Maybe 2090 seems like really a long ways off, but people you love will inhabit that year. Unless our path changes, they will inherit a world damaged beyond what we are willing to think about.
Unless. Unless is the key word.

***
What that future will be like is determined not just by me or you, but by the whole society. It is not at all clear that Americans—or humans generally, for that matter—truly grasp the nature and the scope of this challenge. If we did fully grasp it, what would we do differently?
I don’t know. Eschew cheeseburgers? Travel by horse? Change lightbulbs? There is no single action. No single answer. Many things can be done; taken alone, none of them are adequate, or even very measurable.
If creativity and money and political influence are necessary to lead us toward solutions, then I wonder how the people who have the creativity and money and influence can be moved by love to apply it. Where is the fulcrum?
It may be that the most impactful thing we can do is to refuse to extend power to leaders who are neither generous nor careful. It is an unfortunate truth that some people really don’t give a shit about the future—even though their own children may inhabit it.

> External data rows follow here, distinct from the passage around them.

(** What ValidatePath accepts: the resolved ancestor with the rest of the path is
    inside the resolved root. *)
Lemma validatePath_deepest ls p l R :
  rooted ls → symlinks ls = ln → EvalSymlinks ln o (rootDir ls) = Some R →
  Forall ordinary l → getFullPath ls p = absPath l → validatePath ls o p = Ok tt →
  ∃ l1 l2 r, deepest l l1 l2 r ∧ inside R (absPath (r ++ l2)).
Proof.
  intros (rs & Hrs & Hroot) Hls HR Hl Hfull. unfold validatePath, Abs.
  rewrite Hfull, Hls, Hroot, !Clean_absPath by done. rewrite Hroot in HR.
  change (HasPrefix (absPath rs) "/") with true. change (HasPrefix (absPath l) "/") with true.
  cbv iota zeta. rewrite HR. cbn [default from_option id]; unfold id.
  assert (∃ l1 l2 r, deepest l l1 l2 r ∧
    match EvalSymlinks ln o (absPath l) with
    | Some r => r | None => resolveExistingAncestor ln o (absPath l) end = absPath (r ++ l2))
    as (l1 & l2 & r & Hd & ->).
  { pose proof (EvalSymlinks_abs l Hl) as He. destruct (EvalSymlinks ln o (absPath l)) as [q|].
    - destruct He as (r & Hr & Hro & ->). exists l, [], r. rewrite app_nil_r.
      split; [|done]. split_and!; [by rewrite app_nil_r|done|done|by intros [] ? ? [=]].
    - destruct (resolveLoop_spec (slen (absPath l)) l []) as (l1 & l2 & r & Hd & Heq).
      { by rewrite app_nil_r. } { pose proof (slen_Join l Hl). simpl. lia. }
      rewrite !app_nil_r in Heq. eauto. }
  intros Hok. exists l1, l2, r. split; [done|].
  destruct Hd as (-> & _ & Hr & _). apply Forall_app in Hl as [_ Hl2].
  rewrite Clean_absPath in Hok by (by apply Forall_app).
  destruct (HasPrefix (absPath (r ++ l2)) (R +:+ "/")) eqn:E; [by right|left].
  cbn [negb andb] in Hok. by case_bool_decide.
Qed.

(** *** Where the kernel arrives *)

Context (l l1 l2 r : list string) (R : string).
Context (Hl : Forall ordinary l) (Hd : deepest l l1 l2 r).

Lemma walk_beyond n a b k q :
  n ≤ goLinks → l2 = a ++ b → walk n ln [] (l1 ++ a) = Some (k, q) →
  q = r ++ a ∧ (a ≠ [] → existsAt o (absPath q) = false).
Proof.
  destruct Hd as (Hll & [[k1 H1] Hx1] & Hr & Hlong). intros Hn Ha. revert b k q Ha.
  assert (Forall ordinary (l1 ++ l2)) as Ho by (by rewrite <-Hll).
  induction a as [|x a IH] using rev_ind; intros b k q Ha Hw.
  - rewrite !app_nil_r in *. split; [|done].
    apply (walk_agree _ _ _ _ _ _ _ _ _ Hw H1).
  - rewrite app_assoc, walk_app in Hw.
    destruct (walk n ln [] (l1 ++ a)) as [[k0 q0]|] eqn:E0; [cbn [mbind option_bind fst snd] in Hw|done].
    rewrite <-app_assoc in Ha. destruct (IH _ _ _ Ha eq_refl) as [-> Hxa].
    assert (¬ ∃ q', resolves (l1 ++ a ++ [x]) q') as Hno.
    { intros [q' Hq']. apply (Hlong (a ++ [x]) b q'); [by rewrite <-app_assoc|by destruct a|done]. }
    assert (Forall ordinary (l1 ++ a) ∧ ordinary x) as [Hoa Hox].
    { rewrite Ha in Ho. rewrite !Forall_app, Forall_cons in Ho. rewrite Forall_app. naive_solver. }
    assert (Forall ordinary ((r ++ a) ++ [x])) as Hrax.
    { apply Forall_app. split; [|by constructor]. by eapply (walk_ordinary ln o) in E0. }
    destruct (ln !! absPath ((r ++ a) ++ [x])) as [t|] eqn:Et.
    + exfalso. apply Hno. exists q. split.
      * exists (k + (goLinks - n)). replace goLinks with (n + (goLinks - n)) at 1 by lia.
        apply walk_mono. rewrite app_assoc, walk_app, E0. done.
      * pose proof (link_follow ln o Hln n (l1 ++ a) (r ++ a) k0 x t k q Hoa Hox Hn E0 Et Hw) as Hf.
        pose proof (Hnd _ t Et) as Hx. cbv beta in Hx. by rewrite Hf in Hx.
    + rewrite walk_cons, Et, walk_nil in Hw. injection Hw as <- <-.
      split; [by rewrite app_assoc|]. intros _. apply not_true_iff_false. intros Hx.
      apply Hno. exists ((r ++ a) ++ [x]). split; [|done].
      exists (k0 + (goLinks - n)). replace goLinks with (n + (goLinks - n)) at 1 by lia.
      apply walk_mono. by rewrite app_assoc, walk_app, E0; cbn; rewrite walk_cons, Et, walk_nil.
Qed.

Context (rr : list string) (Hrr : Forall ordinary rr) (HR : R = absPath rr).
Context (HRx : existsAt o R = true) (Hin : inside R (absPath (r ++ l2))).

(** The whole path, when the kernel can follow it. *)
Lemma walk_inside n k q :
  n ≤ goLinks → walk n ln [] l = Some (k, q) → inside R (absPath q).
Proof.
  intros Hn Hw. pose proof (proj1 Hd) as Heq. rewrite Heq in Hw.
  destruct (walk_beyond n l2 [] k q Hn) as [-> _]; [by rewrite app_nil_r|done..].
Qed.

(** Every directory on the way exists or is inside. *)
Lemma walk_way n a b k q :
  n ≤ goLinks → l = a ++ b → walk n ln [] a = Some (k, q) →
  existsAt o (absPath q) = true ∨ inside R (absPath q).
Proof.
  intros Hn Hab Hw. pose proof (walk_beyond n) as Hbeyond. pose proof Hd as (Hll & [[k1 H1] Hx1] & Hr & _).
  assert (Forall ordinary a ∧ Forall ordinary b) as [Ha Hb] by (apply Forall_app; by rewrite <-Hab).
  assert (Forall ordinary (r ++ l2)) as Hrl.
  { apply Forall_app. split; [done|]. rewrite Hll in Hl. by apply Forall_app in Hl as [_ ?]. }
  rewrite Hab in Hll. apply app_eq_inv in Hll as [(c & -> & ->)|(c & -> & ->)].
  - (* below the ancestor that exists *)
    destruct (Hbeyond c b k q Hn eq_refl Hw) as [-> Hc].
    destruct (decide (c = [])) as [->|Hne]; [left; by rewrite app_nil_r|]. right.
    rewrite HR in Hin |- *. apply inside_spec in Hin as Hp; [|done..].
    rewrite app_assoc in Hp, Hrl. apply Forall_app in Hrl as [Hrc _].
    destruct (prefix_weak_total rr (r ++ c) ((r ++ c) ++ b)) as [Hpre|[d Hpre]];
      [done|by exists b|apply prefix_inside; [|done]|].
    + destruct (decide (rr = [])) as [->|]; [right|by left].
      apply inside_top in Hin; [|rewrite app_assoc; by apply Forall_app].
      rewrite app_assoc in Hin. by apply app_nil in Hin as [? _].
    + exfalso. rewrite HR, Hpre in HRx. rewrite Hpre in Hrr.
      apply (exists_prefix o Ht) in HRx; [|done]. rewrite Hc in HRx; done.
  - (* above it *)
    left. apply (walk_mono n (goLinks - n)) in Hw. replace (n + (goLinks - n)) with goLinks in Hw by lia.
    rewrite walk_app, Hw in H1. cbn [mbind option_bind fst snd] in H1.
    assert (Forall ordinary c) as Hoc by (by apply Forall_app in Hb as [? _]).
    eapply (walk_exists ln o Ht Hln); [|exact Hoc|exact H1|done].
    by eapply (walk_ordinary ln o) in Hw.
Qed.

(** The directory entry that the path names. *)
Lemma entry_inside n l' x k q :
  n ≤ goLinks → noWayIn ln R → l = l' ++ [x] → walk n ln [] l' = Some (k, q) →
  inside R (absPath (q ++ [x])).
Proof.
  intros Hn Hno Hlx Hw. pose proof (walk_beyond n) as Hbeyond. pose proof Hd as (Hll & [[k1 H1] Hx1] & Hr & _).
  assert (Forall ordinary l' ∧ ordinary x) as [Hl' Hx].
  { rewrite Hlx, Forall_app, Forall_cons in Hl. naive_solver. }
  destruct (decide (l2 = [])) as [->|Hne].
  - rewrite app_nil_r in Hll, Hin. rewrite <-Hll, Hlx, walk_app in H1.
    pose proof Hw as Hw'. apply (walk_mono n (goLinks - n)) in Hw'.
    replace (n + (goLinks - n)) with goLinks in Hw' by lia. rewrite Hw' in H1.
    cbn [mbind option_bind fst snd] in H1.
    destruct (ln !! absPath (q ++ [x])) as [t|] eqn:Et.
    + destruct (Hno _ t Et) as [?|Hf]; [done|]. exfalso.
      by rewrite (link_follow ln o Hln goLinks l' q (k + (goLinks - n)) x t k1 r) in Hf.
    + rewrite walk_cons, Et, walk_nil in H1. by injection H1 as _ <-.
  - destruct (exists_last Hne) as (c & y & ->). rewrite Hlx, app_assoc in Hll.
    apply app_inj_tail in Hll as [-> ->].
    destruct (Hbeyond c [y] k q Hn eq_refl Hw) as [-> _]. by rewrite <-app_assoc.
Qed.
End verdict.

(** ** The calls of package os *)

Section calls.
Context (ls0 : LocalStorage) (s0 : Sys) (rr : list string) (R : string) (P : string → Prop).
Notation ln := (symlinks ls0).
Notation o0 := (os s0).

(** Outside [R] nothing has changed; no link has. *)
Definition heldFS (f : FS) : Prop := f.1 = ln ∧ ∀ x, ¬ inside R x → f.2 !! x = o0 !! x.

(** Outside [R] nothing has changed but what [P] exempts. *)
Definition confFS (f : FS) : Prop :=
  ∀ x, ¬ inside R x → ¬ P x → f.2 !! x = o0 !! x ∧ f.1 !! x = ln !! x.

Definition fsOf (w : LocalStorage * Sys) : FS := (symlinks w.1, os w.2).

Definition held (w : LocalStorage * Sys) : Prop := rootDir w.1 = rootDir ls0 ∧ heldFS (fsOf w).
Definition conf (w : LocalStorage * Sys) : Prop := confFS (fsOf w).

Lemma heldFS_conf f : heldFS f → confFS f.
Proof. intros [Hl Ho] x Hx _. by rewrite Hl, Ho. Qed.

Lemma held_conf w : held w → conf w.
Proof. intros [_ Hh]. by apply heldFS_conf. Qed.

(** A call that stays inside, and the last one of an operation. *)
Definition stays {A} (m : M (LocalStorage * Sys) A) : Prop := triple held m (λ _, held) held.
Definition ends {A} (m : M (LocalStorage * Sys) A) : Prop := triple held m (λ _, conf) conf.

Lemma stays_ends {A} (m : M (LocalStorage * Sys) A) : stays m → ends m.
Proof. intros Hm. eapply triple_conseq; [apply Hm|done|..]; intros; by apply held_conf. Qed.

Lemma stays_bind {A B} (m : M (LocalStorage * Sys) A) (g : A → M (LocalStorage * Sys) B) :
  stays m → (∀ a, stays (g a)) → stays (m ≫= g).
Proof. intros Hm Hg. by eapply triple_bind. Qed.

Lemma ends_bind {A B} (m : M (LocalStorage * Sys) A) (g : A → M (LocalStorage * Sys) B) :
  stays m → (∀ a, ends (g a)) → ends (m ≫= g).
Proof. intros Hm Hg. eapply triple_seq; [apply Hm|apply held_conf|done]. Qed.

Lemma fsCall_fs {A} (op : FS → res A * FS) w :
  rootDir (fsCall op w).2.1 = rootDir w.1 ∧
  (fsOf (fsCall op w).2 = fsOf w ∨ fsOf (fsCall op w).2 = (op (fsOf w)).2).
Proof.
  destruct w as [ls s]. unfold fsCall, faulty, fsOf. simpl.
  destruct (net _); simpl; [|by auto| |by auto]; destruct (op _) as [r [l o]]; by auto.
Qed.

Lemma stays_fsCall {A} (op : FS → res A * FS) :
  (∀ f, heldFS f → heldFS (op f).2) → stays (fsCall op).
Proof.
  intros Hop w [Hr Hh]. destruct (fsCall_fs op w) as [Hr' Hf].
  destruct (fsCall op w) as [r w']. simpl in *.
  assert (held w') by (split; [congruence|]; destruct Hf as [-> | ->]; auto). by destruct r.
Qed.

Lemma ends_fsCall {A} (op : FS → res A * FS) :
  (∀ f, heldFS f → confFS (op f).2) → ends (fsCall op).
Proof.
  intros Hop w [Hr Hh]. destruct (fsCall_fs op w) as [Hr' Hf].
  destruct (fsCall op w) as [r w']. simpl in *.
  assert (conf w') by (unfold conf; destruct Hf as [-> | ->]; auto using heldFS_conf). by destruct r.
Qed.

Lemma stays_full {A} k (g : string → M (LocalStorage * Sys) A) :
  stays (g (getFullPath ls0 k)) → stays (full k ≫= g).
Proof.
  intros Hg w Hw. specialize (Hg w Hw). unfold mbind, M_bind, full, gets.
  assert (getFullPath w.1 k = getFullPath ls0 k) as ->; [|done].
  unfold getFullPath. by rewrite (proj1 Hw).
Qed.

Lemma ends_full {A} k (g : string → M (LocalStorage * Sys) A) :
  ends (g (getFullPath ls0 k)) → ends (full k ≫= g).
Proof.
  intros Hg w Hw. specialize (Hg w Hw). unfold mbind, M_bind, full, gets.
  assert (getFullPath w.1 k = getFullPath ls0 k) as ->; [|done].
  unfold getFullPath. by rewrite (proj1 Hw).
Qed.

Lemma stays_same {A} (m : M (LocalStorage * Sys) A) :
  steps (λ w w', rootDir w'.1 = rootDir w.1 ∧ fsOf w' = fsOf w) m → stays m.
Proof.
  intros Hm. eapply triple_steps; [exact Hm|]. intros w w' [Hr Hh] [Hr' Hf].
  split; [congruence|]. by rewrite Hf.
Qed.

Lemma stays_getLock k : stays (getLock k).
Proof. apply stays_same. by intros [ls s]. Qed.

Lemma stays_ret {A} (a : A) : stays (mret a).
Proof. by apply stays_same. Qed.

We need to not allow such people to advance beyond high school student council in their political aspirations.
Beyond that, it is not my intention (at least in this note) to tell people what I think they should do about climate change. We will all decide for ourselves. Feeling guilty and distraught and filled with dread doesn’t help. (Trust me on that one.)
The future is not set in stone. Consequence is always downstream from choice. Think of a river. We are not only riding the current; we are the current.
Maybe my only point is this: Action is rooted in love.
We are connected to those who came before us—and to those who come after. I would like to walk with Monty up the Baker River in 2040, and see salmon in the pools.
I don’t know if my father’s spirit is somewhere in the universe, sentient still. If so, it would make him smile if he could see me catching crawdads with my grand-daughter.
That is what I would like to be doing in 2040.